There was something in the center of the triangular formation after all.
She couldn’t tell Annarion to hug the bell. He wouldn’t survive it. She opened her mouth and closed it with a snap, but not before a single word managed to escape it. “Teela!”
One of her oldest friends—in all senses of the word—heard her. Or maybe she heard Mandoran. She flickered as she crossed the floor; she didn’t close the gap in any consistent way. She ran; she walked; she vaulted; she edged around Annarion. All of her possible movements were traced across the air and across Gilbert’s remaining open eyes, because each of his eyes could see her, and she wasn’t exactly the same in any of them.
But she was Teela in all of them, and she understood exactly what needed to be done.
The Barrani Hawk reached the third stone, skirting the sides of the implied triangle, and threw her arms around it. Kaylin heard her grunt. She heard it clearly. But she was no longer looking at Teela. She was looking at the center of the room.
A dense, almost sparkling haze was beginning to form there. It implied shape, form and solidity without possessing any of these things. It made Kaylin’s eyes ache.

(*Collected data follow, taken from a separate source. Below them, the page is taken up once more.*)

(* ===== verification/Desktop.v ===== *)
(** * The main process of the desktop application

    Of apps/desktop/src: the state of the daemon that daemon.ts starts, when
    auto-update.ts looks for an update, and the export of many documents of main.ts. *)
From S2P Require Import Prelude.
From S2P Require Import JsString.
From S2P Require Import JsObject.
From S2P Require Import BlockConvert.
From S2P Require Import MarkdownExport.

(** ** The daemon *)

Module Daemon.

Inductive GoDaemonState : Type := Ready | Failed (message : string) | Startup.

(** The handlers that are subscribed, oldest first, and every call of one. *)
Record Process : Type := {
  goDaemonState : GoDaemonState;
  daemonStateHandlers : list nat;
  calls : list (nat * GoDaemonState);
  expectingDaemonClose : bool;
  lastStderr : string;
}.
Definition startMainDaemon : Process :=
  {| goDaemonState := Startup; daemonStateHandlers := []; calls := []; expectingDaemonClose := false; lastStderr := "" |}.

Definition updateGoDaemonState (state : GoDaemonState) (p : Process) : Process :=
  {| goDaemonState := state; daemonStateHandlers := daemonStateHandlers p;
     calls := calls p ++ ((λ h, (h, state)) <$> daemonStateHandlers p);
     expectingDaemonClose := expectingDaemonClose p; lastStderr := lastStderr p |}.

(** A set keeps a handler where it was first added. *)
Inductive Event : Type :=
| Subscribe (handler : nat)
| Unsubscribe (handler : nat)
| Stderr (data : string)
| Close
| WillQuit.
Definition on_event (e : Event) (p : Process) : Process :=
  match e with
  | Subscribe h =>
      if bool_decide (h ∈ daemonStateHandlers p) then p
      else {| goDaemonState := goDaemonState p; daemonStateHandlers := daemonStateHandlers p ++ [h]; calls := calls p;
              expectingDaemonClose := expectingDaemonClose p; lastStderr := lastStderr p |}
  | Unsubscribe h =>
      {| goDaemonState := goDaemonState p;
         daemonStateHandlers := List.filter (λ h', negb (Nat.eqb h' h)) (daemonStateHandlers p); calls := calls p;
         expectingDaemonClose := expectingDaemonClose p; lastStderr := lastStderr p |}
  | Stderr data =>
      let p := {| goDaemonState := goDaemonState p; daemonStateHandlers := daemonStateHandlers p; calls := calls p;
                  expectingDaemonClose := expectingDaemonClose p; lastStderr := data |} in
      if js_includes "INFO" data && js_includes "DaemonStarted" data then updateGoDaemonState Ready p else p
  | Close =>
      if expectingDaemonClose p then p
      else updateGoDaemonState (Failed ("Service Error: !!!" +:+ lastStderr p)) p
  | WillQuit =>
      {| goDaemonState := goDaemonState p; daemonStateHandlers := daemonStateHandlers p; calls := calls p;
         expectingDaemonClose := true; lastStderr := lastStderr p |}
  end.
Definition run (es : list Event) : Process := fold_left (λ p e, on_event e p) es startMainDaemon.
End Daemon.

(** ** Updates *)

Module Updates.
Section check.
(** The stored date under the key, and [date.setHours(0)] and so on. *)
Context (midnight : Z → Z).
Definition oneDayInMilliseconds : Z := 24 * 60 * 60 * 1000.

(** Dates are milliseconds. *)
Definition shouldCheckForUpdate (storedDate : option Z) (currentDate : Z) : option Z * bool :=
  match storedDate with
  | Some prevDate => (storedDate, (oneDayInMilliseconds <=? currentDate - prevDate)%Z)
  | None => (Some (midnight currentDate), true)
  end.

(** What a check does: under Linux the user is told of a new release whenever the server
    answers. *)
Inductive Check : Type := AskServer | TellNewRelease | Nothing.
Definition linuxCheckForUpdates (answers : bool) (storedDate : option Z) (now : Z) : option Z * list Check :=
  let r := shouldCheckForUpdate storedDate now in
  (r.1, if r.2 then AskServer :: (if answers then [TellNewRelease] else []) else []).
Definition defaultCheckForUpdates (storedDate : option Z) (now : Z) : option Z * list Check :=
  (storedDate, [AskServer]).
Definition check_for (linux answers : bool) : option Z → Z → option Z * list Check :=
  if linux then linuxCheckForUpdates answers else defaultCheckForUpdates.

(** [autoUpdate]: the checks, two seconds after the start and every twelve hours. *)
Definition check_times (start : Z) (n : nat) : list Z :=
  (start + 2000)%Z :: ((λ k, start + 43200000 * Z.of_nat k)%Z <$> seq 1 n).
Fixpoint run_checks (check : option Z → Z → option Z * list Check) (storedDate : option Z) (times : list Z) :
    option Z * list (list Check) :=
  match times with
  | [] => (storedDate, [])
  | t :: times' =>
      let r := check storedDate t in
      let r' := run_checks check r.1 times' in
      (r'.1, r.2 :: r'.2)
  end.
Definition autoUpdate (isProd : bool) (preference : option string) (linux answers : bool) (storedDate : option Z)
    (start : Z) (n : nat) : option Z * list (list Check) :=
  if String.eqb (default "true" (or_null preference)) "true" && isProd
  then run_checks (check_for linux answers) storedDate (check_times start n)
  else (storedDate, []).
End check.
End Updates.

(** ** Export of many documents *)

Module Folders.

(** A path below the folder that is chosen; [path.join] leaves out an empty name and
    the current folder, and goes up for the one above. *)
Abbreviation Path := (list string).
Definition path_join (p : Path) (name : string) : Path :=
  if String.eqb name "" || String.eqb name "." then p
  else if String.eqb name ".." then removelast p else p ++ [name].

(** What exists, and the Markdown files with their text. *)
Record Disk : Type := { dirs : list Path; texts : list (Path * string) }.
Definition existsSync (d : Disk) (p : Path) : bool := bool_decide (p ∈ dirs d) || bool_decide (p ∈ (texts d).*1).
Definition mkdirSync (d : Disk) (p : Path) : result Disk :=
  if existsSync d p then Err "EEXIST" else Ok {| dirs := dirs d ++ [p]; texts := texts d |}.
Definition ensure (d : Disk) (p : Path) : result Disk := if existsSync d p then Ok d else mkdirSync d p.
Definition write_text (d : Disk) (p : Path) (text : string) : Disk :=
  {| dirs := dirs d; texts := texts d ++ [(p, text)] |}.

(** A document, with the media files and how their requests end; [None] for a file that
    is not of ipfs, whose promise is left pending. *)
Record Doc : Type := {
  d_title : string;
  d_markdown : string;
  d_ended : list (string * Response);
  d_pending : bool;
}.

(** The folder of a document, with the counters of the titles. *)
Definition doc_dir (filePath : Path) (titleCounter : obj N) (title : string) (d : Disk) : Path * obj N :=
  let camel := camelTitle title in
  let count := default 0%N (oget titleCounter camel) in
  let dir := path_join filePath camel in
  if existsSync d dir then
    (path_join filePath (camel +:+ "-" +:+ num_to_str (count + 1)), oset titleCounter camel (count + 1)%N)
  else (dir, oset titleCounter camel count).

No, not her eyes. Gilbert’s eyes. Gilbert’s eyes hurt. Gilbert’s eyes watered.
Kaylin opened the two she’d been born with. She couldn’t remember closing them, and it was very, very disorienting. Her two eyes saw less than any single eye of Gilbert—but they saw what they saw more clearly. Kaylin’s back was toward the other two stones, but she could see Bellusdeo, the Arkon, Annarion. Behind them, Maggaron, Sanabalis and Tain. She couldn’t tell if Sanabalis was still alive—not with her own eyes.
Gilbert’s could see Sanabalis so clearly she might have been standing beside him—but Gilbert’s eyes couldn’t check a pulse. They couldn’t touch anything, but they could, apparently, feel pain—and they could transmit that feeling to Kaylin, who was already in enough of it.